Abstract

Background Alzheimer’s disease (AD) is the most common neurodegenerative disease worldwide. Histopathologically, AD presents with two hallmarks: neurofibrillary tangles (NFTs), and aggregates of amyloid β peptide (Aβ) both in the brain parenchyma as neuritic plaques, and around blood vessels as cerebral amyloid angiopathy. According to the vascular hypothesis of AD, vascular risk factors can result in dysregulation of the neurovascular unit (NVU) and hypoxia. Hypoxia may reduce Aβ clearance from the brain and increase its production, leading to both parenchymal and vascular accumulation of Aβ. An increase in Aβ amplifies neuronal dysfunction, NFT formation, and accelerates neurodegeneration, resulting in dementia. Our aim, we analyzed different Aβ species and their association with NVU. Method We evaluated controls and AD human brains.

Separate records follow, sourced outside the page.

(* ===== verification/Postgres.v ===== *)
(** * The PostgreSQL store (internal/item/postgres/store.go)

    The store over a driver: pgx is a parameter, as the operations that the store
    calls on a pool and on a transaction. A row that is scanned at once is the value
    of its destination; a result set is the finite list of what scanning its rows
    gives, and the error after them. The SQL texts are data that is sent to the
    driver. *)
From S2P Require Import Prelude GoText GoEncoding GoTime Sha256 Errors World Trace Item Idempotency Cursor Order Store.

(** ** Statements *)

Definition createQuery : bytes := &"
		INSERT INTO items (id, name, description, created_at)
		VALUES ($1, $2, $3, $4)
		RETURNING id, name, description, created_at".
Definition getQuery : bytes := &"
		SELECT id, name, description, created_at
		FROM items
		WHERE id = $1".
Definition listQuery : bytes := &"
		SELECT id, name, description, created_at
		FROM items
		ORDER BY created_at DESC, id DESC
		LIMIT $1 OFFSET $2".
Definition cursorListFirstQuery : bytes := &"
		SELECT id, name, description, created_at
		FROM items
		ORDER BY created_at DESC, id DESC
		LIMIT $1".
Definition cursorListAfterQuery : bytes := &"
		SELECT id, name, description, created_at
		FROM items
		WHERE (created_at, id) < ($1, $2)
		ORDER BY created_at DESC, id DESC
		LIMIT $3".
Definition idempotencyCleanupQuery : bytes := &"
		WITH expired AS (
			SELECT key_hash
			FROM item_idempotency_keys
			WHERE expires_at <= clock_timestamp()
			ORDER BY expires_at
			LIMIT 100
			FOR UPDATE SKIP LOCKED
		)
		DELETE FROM item_idempotency_keys AS keys
		USING expired
		WHERE keys.key_hash = expired.key_hash".
Definition idempotencyLockQuery : bytes := &"SELECT pg_try_advisory_xact_lock($1::bigint)".
Definition idempotencyLookupQuery : bytes := &"
		SELECT request_hash, item_id
		FROM item_idempotency_keys
		WHERE key_hash = $1
		FOR UPDATE".
Definition idempotencyInsertQuery : bytes := &"
		INSERT INTO item_idempotency_keys
			(key_hash, request_hash, item_id, created_at, expires_at)
		VALUES ($1, $2, $3, clock_timestamp(),
			clock_timestamp() + ($4::double precision * interval '1 second'))".

(** ** The driver *)

(** Arguments of a statement. *)
Inductive value :=
  | VUuid (u : uuid)
  | VText (s : bytes)
  | VTime (t : time)
  | VInt (n : Z)
  | VBytes (b : bytes).

(** Destinations of [Row.Scan]: an item, a boolean, or a digest and an identifier. *)
Inductive dest := ItemRow | LockRow | KeyRow.
Definition scanned (d : dest) : Type :=
  match d with ItemRow => Item | LockRow => bool | KeyRow => bytes * uuid end.

Record Rows (S : Type) := mkRows {
  rows_scans : list (result Item);
  rows_err : option error;
  rows_close : M S unit;
}.
Arguments rows_scans {S} _.
Arguments rows_err {S} _.
Arguments rows_close {S} _.

(** [querier]. *)
Record Querier (S : Type) := mkQuerier {
  QueryRow : option context -> bytes -> list value -> forall d : dest, M S (scanned d);
  Query : option context -> bytes -> list value -> M S (Rows S);
}.
Arguments QueryRow {S} _ _ _ _ _.
Arguments Query {S} _ _ _ _.

(** [pgx.Tx]. *)
Record Tx (S : Type) := mkTx {
  tx_querier : Querier S;
  tx_exec : option context -> bytes -> list value -> M S unit;
  tx_commit : option context -> M S unit;
  tx_rollback : option context -> M S unit;
}.
Arguments tx_querier {S} _.
Arguments tx_exec {S} _ _ _ _.
Arguments tx_commit {S} _ _.
Arguments tx_rollback {S} _ _.

(** What [store.db] holds: a querier that may be a [txBeginner]. *)
Record Database (S : Type) := mkDatabase {
  db_querier : Querier S;
  db_begin : option (option context -> M S (Tx S));
}.
Arguments db_querier {S} _.
Arguments db_begin {S} _.

(** ** Errors *)

Definition translateError (operation : bytes) (err : error) : error :=
  if Is err ErrNoRows then Sentinel ErrNotFound
  else if bool_decide (pg_code err = Some &"23505")
  then Wrapf (&"item postgres " ++ operation ++ &": ") (Joined [Sentinel ErrConflict; err]) []
  else Wrapf (&"item postgres " ++ operation ++ &": ") err [].

Definition translateCursorError (operation : bytes) (err : error) : error :=
  if Is err Canceled || Is err DeadlineExceeded then err
  else if Is err ErrInvalidInput || Is err ErrCursorState then err
  else
    let translated := translateError operation err in
    Wrapf (&"item postgres cursor " ++ operation ++ &": ") (Joined [Sentinel ErrCursorUnavailable; translated]) [].

(** [idempotencyUnavailable(operation, err)] for an error. *)
Definition idempotencyUnavailable (operation : bytes) (err : error) : error :=
  if Is err Canceled || Is err DeadlineExceeded then err
  else if Is err ErrIdempotencyConflict || Is err ErrConflict then err
  else Wrapf (&"item postgres idempotency " ++ operation ++ &": ") (Joined [Sentinel ErrIdempotencyUnavailable; err]) [].

(** ** Requests *)

Definition decodeDigest (value : bytes) : option (array 32) :=
  if negb (Nat.eqb (length value) 64) then None
  else
    match hex_decode value with
    | None => None
    | Some d => if negb (Nat.eqb (length d) 32) then None else Some (array_of 32 d)
    end.

Definition validateIdempotentRequest (key fingerprint : bytes) (value : Item) : result unit :=
  rbind (ValidateIdempotencyKey key) (fun _ =>
    if bool_decide (ID value = uuid_nil) then Err (Sentinel ErrIdempotencyState)
    else match decodeDigest fingerprint with
         | None => Err (Sentinel ErrIdempotencyState)
         | Some _ => Ok tt
         end).

(** [binary.BigEndian.Uint64]. *)
Definition be_uint64 (b : bytes) : Z := fold_left (fun acc x => acc * 256 + bz x) b 0.

Definition advisoryLockID (hash : array 32) : Z := Z.land (be_uint64 (take 8 (arr_bytes hash))) (2 ^ 63 - 1).

Section Postgres.
Context {H : Hash256} {S : Type}.
(** The context of one second that a rollback gets. *)
Context (rollbackContext : context).
(** A nil receiver and a nil [db] are [None]. *)
Context (store : option (Database S)).

(** A call whose failure is wrapped. *)
Definition wrapping {A} (m : M S A) (wrap : error -> error) : M S A :=
  r <-- attempt m;; match r with Ok a => ret a | Err e => fail (wrap e) end.

Definition with_db {A} (e : sentinel) (k : Database S -> M S A) : M S A :=
  match store with None => fail (Sentinel e) | Some db => k db end.

Definition utc_item (i : Item) : Item := mkItem (ID i) (Name i) (Description i) (to_utc (CreatedAt i)).

(** ** Items *)

Definition createWithQuerier (ctx : option context) (database : Querier S) (value : Item) : M S Item :=
  created <-- QueryRow database ctx createQuery
    [VUuid (ID value); VText (Name value); VText (Description value); VTime (CreatedAt value)] ItemRow;;
  ret (utc_item created).

Definition getWithQuerier (ctx : option context) (database : Querier S) (id : uuid) : M S Item :=
  found <-- wrapping (QueryRow database ctx getQuery [VUuid id] ItemRow) (translateError &"replay get");;
  ret (utc_item found).

Definition Create (ctx : option context) (value : Item) : M S Item :=
  contextError ctx;;;
  with_db ErrStoreUnavailable (fun db =>
    wrapping (createWithQuerier ctx (db_querier db) value) (translateError &"create")).

Definition Get (ctx : option context) (id : uuid) : M S Item :=
  contextError ctx;;;
  with_db ErrStoreUnavailable (fun db =>
    if bool_decide (id = uuid_nil) then fail (ValidationError &"id" &"must not be nil")
    else
      found <-- wrapping (QueryRow (db_querier db) ctx getQuery [VUuid id] ItemRow) (translateError &"get");;
      ret (utc_item found)).

(** The loop over [rows.Next], and [rows.Err] after it. *)
Fixpoint read_rows (scan_error rows_error : error -> error) (scans : list (result Item)) (err : option error)
    (values : list Item) : result (list Item) :=
  match scans with
  | [] => match err with None => Ok values | Some e => Err (rows_error e) end
  | Err e :: _ => Err (scan_error e)
  | Ok value :: scans => read_rows scan_error rows_error scans err (values ++ [utc_item value])
  end.

Definition List (ctx : option context) (params : ListParams) : M S (list Item) :=
  contextError ctx;;;
  with_db ErrStoreUnavailable (fun db =>
    if (lp_limit params <? 0) || (MaxPageSize + 1 <? lp_limit params)
    then fail (ValidationError &"limit" &"is outside the supported range")
    else if lp_offset params <? 0
    then fail (ValidationError &"offset" &"must be zero or positive")
    else if lp_limit params =? 0 then ret []
    else
      rows <-- wrapping (Query (db_querier db) ctx listQuery [VInt (lp_limit params); VInt (lp_offset params)])
                 (translateError &"list");;
      deferred (of_result (read_rows (translateError &"list scan") (translateError &"list rows")
                  (rows_scans rows) (rows_err rows) []))
        (rows_close rows)).

Definition ListAfter (ctx : option context) (params : CursorListParams) : M S (list Item) :=
  contextError ctx;;;
  with_db ErrCursorUnavailable (fun db =>
    if (clp_limit params <? 0) || (MaxPageSize + 1 <? clp_limit params)
    then fail (ValidationError &"limit" &"is outside the supported range")
    else
      of_result (match clp_after params with
                 | None => Ok tt
                 | Some after => match Validate after with
                                 | Err err => Err (Joined [Sentinel ErrCursorState; err])
                                 | Ok _ => Ok tt
                                 end
                 end);;;
      if clp_limit params =? 0 then ret []
      else
        rows <-- wrapping (match clp_after params with
                           | None => Query (db_querier db) ctx cursorListFirstQuery [VInt (clp_limit params)]
                           | Some after => Query (db_querier db) ctx cursorListAfterQuery
                               [VTime (to_utc (cp_created_at after)); VUuid (cp_id after); VInt (clp_limit params)]
                           end)
                   (translateCursorError &"list after");;
        deferred (of_result (read_rows (translateCursorError &"list after scan") (translateCursorError &"list after rows")
                    (rows_scans rows) (rows_err rows) []))
          (rows_close rows)).

(** ** Idempotent creates *)

(** The record of the key was found: replay its item, if the request is the same. *)
Definition replay (ctx : option context) (tx : Tx S) (requestHash : array 32) (stored : bytes * uuid) : M S (Item * bool) :=
  let '(storedHash, storedID) := stored in
  if negb (Nat.eqb (length storedHash) 32) then fail (Sentinel ErrIdempotencyState)
  else if negb (bool_decide (storedHash = arr_bytes requestHash)) then fail (Sentinel ErrIdempotencyConflict)
  else
    replayed <-- wrapping (getWithQuerier ctx (tx_querier tx) storedID)
      (fun getErr => if Is getErr ErrNotFound then Sentinel ErrIdempotencyState
                     else idempotencyUnavailable &"replay" getErr);;
    wrapping (tx_commit tx ctx) (idempotencyUnavailable &"replay commit");;;
    ret (replayed, true).

Definition seconds (d : Z) : Z := d ÷ Second.

(** What a failed insertion is reported as. *)
Definition insert_error (translation operation : bytes) (err : error) : error :=
  let translated := translateError translation err in
  if Is translated ErrConflict then translated else idempotencyUnavailable operation translated.

(** The key is new: insert the item and its record. *)
Definition insert_both (ctx : option context) (tx : Tx S) (keyHash requestHash : array 32) (value : Item)
    : M S (Item * bool) :=
  created <-- wrapping (createWithQuerier ctx (tx_querier tx) value) (insert_error &"idempotent create" &"create");;
  wrapping (tx_exec tx ctx idempotencyInsertQuery
      [VBytes (arr_bytes keyHash); VBytes (arr_bytes requestHash); VUuid (ID created);
       VInt (seconds IdempotencyRecordRetention)])
    (insert_error &"idempotency insert" &"insert");;;
  wrapping (tx_commit tx ctx) (idempotencyUnavailable &"commit");;;
  ret (created, false).

(** Everything between [Begin] and the deferred [Rollback]. *)
Definition in_transaction (ctx : option context) (tx : Tx S) (value : Item) (key fingerprint : bytes)
    : M S (Item * bool) :=
  let keyHash := Sum256 key in
  let requestHash := default (zero_array 32) (decodeDigest fingerprint) in
  locked <-- wrapping (QueryRow (tx_querier tx) ctx idempotencyLockQuery [VInt (advisoryLockID keyHash)] LockRow)
               (idempotencyUnavailable &"advisory lock");;
  if negb locked then fail (Sentinel ErrIdempotencyInProgress)
  else
    wrapping (tx_exec tx ctx idempotencyCleanupQuery []) (idempotencyUnavailable &"cleanup");;;
    looked <-- attempt (QueryRow (tx_querier tx) ctx idempotencyLookupQuery [VBytes (arr_bytes keyHash)] KeyRow);;
    match looked with
    | Ok stored => replay ctx tx requestHash stored
    | Err lookupErr =>
      if Is lookupErr ErrNoRows then insert_both ctx tx keyHash requestHash value
      else fail (idempotencyUnavailable &"lookup" lookupErr)
    end.

Definition CreateIdempotent (ctx : option context) (value : Item) (key fingerprint : bytes) : M S (Item * bool) :=
  contextError ctx;;;
  of_result (validateIdempotentRequest key fingerprint value);;;
  with_db ErrIdempotencyUnavailable (fun db =>
    match db_begin db with
    | None => fail (Sentinel ErrIdempotencyUnavailable)
    | Some begin =>
      tx <-- wrapping (begin ctx) (idempotencyUnavailable &"begin");;
      deferred (in_transaction ctx tx value key fingerprint) (tx_rollback tx (Some rollbackContext))
    end).

(** The methods of [*Store] behind the service's interfaces. *)
Definition postgres_ops : StoreOps S := mkStoreOps Create Get List (Some ListAfter) (Some CreateIdempotent).
End Postgres.

(** [NewStore]: a nil pool gives a store without a database. *)
Definition NewStore {S} (pool : option (Database S)) : option (Database S) :=
  match pool with None => None | Some db => Some db end.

Immunofluorescence assays were performed against different Aβ species and the main cellular and structural components of the NVU. Result Our results evidenced that there are insoluble vascular deposits of both full-length and truncated Aβ species. Furthermore, insoluble vascular Aβ aggregates are associated with a decrease phenotype of the cellular components that make up the NVU, as well as with the BBB disruption. Conclusion This new insight into the pathological role of insoluble vascular Aβ could help to identify new therapeutic targets against key molecules and receptors in NVU, which may prevent or treat the insoluble Aβ vascular accumulation in AD brains.